Start of RECORDED INFORMATION

(* ===== verification/_CoqProject ===== *)
-Q . S2P
Prelude.v
GoStrings.v
GoRegexp.v
GoUrl.v
Config.v
Json.v
Types.v
Flags.v
JsonDecode.v
JsonCodec.v
SqlSyntax.v
Sql.v
SqlTyped.v
Proto.v
GoPath.v
Runtime.v
Logic.v
Coordinator.v
FanOut.v
System.v
Exec.v
Scan.v
Store.v
StoreSpec.v
Backrest.v
Tables.v
Jsonb.v
Catalog.v
CatalogTables.v
TablesQuery.v
Server.v
Service.v
Example.v
ServiceProps.v
CatalogProps.v
TablesProps.v
Main.v
MainProps.v
Testutil.v
Bufconn.v
(* ===== verification/Prelude.v ===== *)
(** * pg-inventory: a verification development of the extractor service

    The repository's program is the extractor (src/cmd/extractor,
    src/internal/extractor): a gRPC service on a PostgreSQL host that lists
    databases, schemas, extensions, sequences, functions, tables and backups.  The
    other two commands print one line.

    ** The program's parts

    - config.go turns flags into settings, checks them and makes connection
      strings.
    - cmd/extractor/main.go starts the service step by step, serves, and shuts down on a
      signal; dev.go and prod.go choose the log format.
    - store/coordinator.go hands out at most one permit per database.
    - store/store.go queries the default pool, and for every database opens a pool
      of its own under a permit, fanning out over all databases at once.
      store/tables.go does the same for tables, whose parts the query builds as jsonb;
      store/pgbackrest.go runs pgbackrest and decodes the JSON that it prints.
    - types/types.go holds the records and their conversion to messages.
    - server.go answers the RPC methods from the store.
    - testutil/postgres.go starts and fills the servers of the integration tests;
      testutil/grpc.go connects a test to the service in memory.

    Handlers run concurrently.  They share the coordinator's map and channels, the
    default pool, and the outside world (pgx, PostgreSQL, the file system), which
    is not part of the repository and is a parameter of the model throughout.

    ** The files

    - Prelude.v: errors as the calls that build them, the result monad, tactics, and
      lemmas on lists, counting and termination that the components share.
    - GoStrings.v, GoRegexp.v, GoUrl.v: what the program uses of Go's strings,
      regexp and net/url packages.
    - Config.v: config.go.  [read_conn] reads a connection string back.  Flags.v: package
      flag, the integers it reads (strconv), and NewConfig.
    - Json.v: JSON text, its reader and PostgreSQL's printer of jsonb; JsonDecode.v:
      json.Unmarshal into Go values; JsonCodec.v: Go types with their json tags as
      targets, built field by field.
    - Types.v: the structs of types.go (a field F of struct T is [T_F]), the version
      pattern and the two text parsers.  Proto.v: the messages, and the ToProto
      functions.
    - Runtime.v: goroutines.  Sequential code is a tree of effects, [io]; the shared
      state is a [heap] (mutex, map of channels, channel buffers, open pools, open
      result sets); [estep] is one effect, and an effect that blocks has no step.
      What pgx answers is the class [World].
    - Logic.v: [wp], a weakest precondition over the ghost state of one goroutine
      (what it holds), and [heap_ok], which says that the ghost states of all
      goroutines account for the heap.  Soundness, exclusion, absence of deadlock.
    - Coordinator.v: coordinator.go, alone and shared, and its refinement to a set
      of held names.
    - FanOut.v: forEachDatabase as a state machine, its invariant, its result and
      its termination.
    - System.v: handlers as [task]s, and the process: any number of requests that
      arrive, run interleaved and get cancelled at any time.
    - Exec.v: an executable schedule of the same relations, for concrete runs.
    - Scan.v: pgx.Rows.Scan as a class of conversions.
    - Store.v: store.go; StoreSpec.v: what its functions return and give back.
    - SqlSyntax.v: the SQL that the queries are written in, from the text to its syntax.
      Sql.v: what it means, up to the rows that a server may answer with on a database.
      SqlTyped.v: queries on tables whose tuples come from records, clause by clause.
    - Backrest.v: pgbackrest.go; Tables.v: tables.go and what its query gives.  Jsonb.v:
      numbers and objects as queries build them.
    - Catalog.v: the system catalogs that the queries read, and the records that each
      query of store.go selects.  CatalogTables.v: what a table is in the catalogs.
      TablesQuery.v: the query of tables.go evaluated, each query of its WITH, its joins,
      groups and subqueries in turn, for any well-formed catalogs.
    - Server.v: server.go; Service.v: the process with these handlers;
      ServiceProps.v: its properties; Example.v: a concrete outside world.
    - CatalogProps.v: the class [Postgres] (a server answers as SQL means it on some state
      of its catalogs, and pgx converts the columns), and the responses in terms of the
      catalogs.  TablesProps.v: the same for ListTables.
    - Main.v: main, first as the sequential program [boot] that ends in an exit code or a
      store to serve, then as the step relation [proc_step] of main, grpc's Serve, the
      signal and the process of System.v.  MainProps.v: its properties.
    - GoPath.v: path/filepath; Testutil.v: testutil/postgres.go, with its properties.
      Bufconn.v: testutil/grpc.go, as a process with the service in it.

    ** What the theorems show

    - The process (ServiceProps.v): every step is a step of an abstract lock per
      database; the open pools but the default one belong to different database names
      whose permits are taken; nothing is leaked by any request, however it ends; there
      is no deadlock, and every request can be answered, by steps of the service alone
      ([run_step]: a client need not cancel anything); and nothing runs forever.
    - Start-up and shutdown (MainProps.v): main always gets to serving or to an exit, with
      the error of the first step that failed in its log; the state it serves from is
      the initial state of the process above.  After a signal the process cannot run
      forever and can always end, without any request being cancelled; main returns unless a handler panics, which the
      documented answers of PostgreSQL exclude, and then every request has been
      answered and nothing is held or open, the default pool included.
    - The command line (Flags.v): any list of settings is read as it is written.
    - Responses (ServiceProps.v): each method's response as a function of pgx's
      answers, on success and on every error.
    - Responses and catalogs (CatalogProps.v): which databases, schemas, sequences,
      functions and extensions a response holds, in which order, and which it never
      holds; what GetServerInfo and NewStore read; and two states of a server on which
      a method always fails.
    - Tables and catalogs (TablesProps.v): ListTables does not panic, and a response holds
      every table of the user's schemas with the columns, indexes, constraints and
      parents that the catalogs have for it ([table_like]).  The hypothesis is that the
      catalogs are well-formed ([catalog_wf]): unique keys, what PostgreSQL's functions
      show of an object is there and in range, texts are UTF-8.
    - Tables: what the query gives for a table is read as that table, and its message
      reaches the client; a panic needs a null where the query gives an object
      (Tables.v, ServiceProps.v).
    - Numbers that do not fit their Go type are refused, in tables and in what pgbackrest
      prints, rather than wrapped around (Tables.v, Backrest.v).
    - JSON: printing and parsing a value gives it back (parse_print), the reader's fuel
      is enough (parse_fuel), decoding keeps types and so integer ranges (decode_type),
      and neither unknown keys nor the order of keys matter (Json.v, JsonDecode.v).
    - The coordinator alone (Coordinator.v), NewStore and stanza names
      (StoreSpec.v), the parsers (Types.v), tableToProto (Server.v).
    - Connection strings (Config.v): they are cut and read back as the user, the escaped
      host and port, the name as a path and the SSL settings; names without a leading
      slash have different strings, and /x has that of x; validation and log levels
      on every branch.
    - Test support (Testutil.v, Bufconn.v): a server is set up statement by statement as its options
      plan it, no pool stays open on any path, a test gives back what it took, and the
      search for the module's root ends and finds the nearest one; the in-memory server
      answers as the service does, and panics only in a test that makes no call.

    Cancellation: a context's error only appears at a request's effects that look at
    it, so [ss_cancel] may set it at any time.  pgx calls of a cancelled request may
    fail, which [World] always allows.

    ** Bounds and fuel

    [value] and its companions run on twice the length of the text, which [parse_fuel]
    shows to be enough for every text; [chars] on the length.
    [runes_fuel] and [dec_fuel] run on the length of their input, [split] on the
    number of bytes; each consumes at least one byte (or digit) per unit.  The
    regular expression matcher, the flags and all step relations need no fuel.
    [parse] runs on five units per token, the height of the grammar; that it is enough for
    the queries is checked by running it ([queries_parse], [tables_parse]).  A query is
    evaluated to the depth [max_depth]; that it is enough is part of the lemmas on
    answers, which evaluate the queries on all catalogs, and of the witnesses, which run
    them.
    [findModuleRoot] runs on two more than the length of its path, which
    [findModuleRoot_total] shows to be enough.  Integers keep
    their Go width through the range laws of [Scanner] and the [to_int32],
    [to_uint32] conversions.

    ** What is not modelled

    - In System.v a ListTables that panics on a nil pointer has the response [None] and
      the other requests go on; Main.v ends the process there.
    - The texts of json.Unmarshal's errors (the class [JsonErrors]), the usage texts of
      package flag, and the format of log lines.
    - The limits of a pgx pool (how many connections the default pool may hold), the
      network, and gRPC itself; of Serve and GracefulStop, Main.v says what main relies
      on.  pool.Close is one step, taken when no result set is open.
    - A signal before main has registered for it ends the process at once.
    - Of SQL, what the queries do not use; the collation of text columns
      (the names that the queries order by are ordered by their bytes); and that
      functions of the catalogs may see a later state than the query that calls them.
    - Generated code; the collector and the API service, which print one line each; the
      DDL texts of the tests, which only PostgreSQL interprets.

    ** Plan

    The DDL of the integration tests as catalogs, so that what the tests expect of the
    service can be stated and proved; os.Stat and the flags' usage texts in more detail. *)

From stdpp Require Export base list strings gmap.
From stdpp Require Export sorting.
From Stdlib Require Export Lia ZArith.
From Stdlib Require Import Wellfounded.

End of RECORDED INFORMATION

**WORK ITEM:** Copy, from the material, each line that holds the string "NewStore".

**RESULT OF THIS TASK:**
      holds; what GetServerInfo and NewStore read; and two states of a server on which
    - The coordinator alone (Coordinator.v), NewStore and stanza names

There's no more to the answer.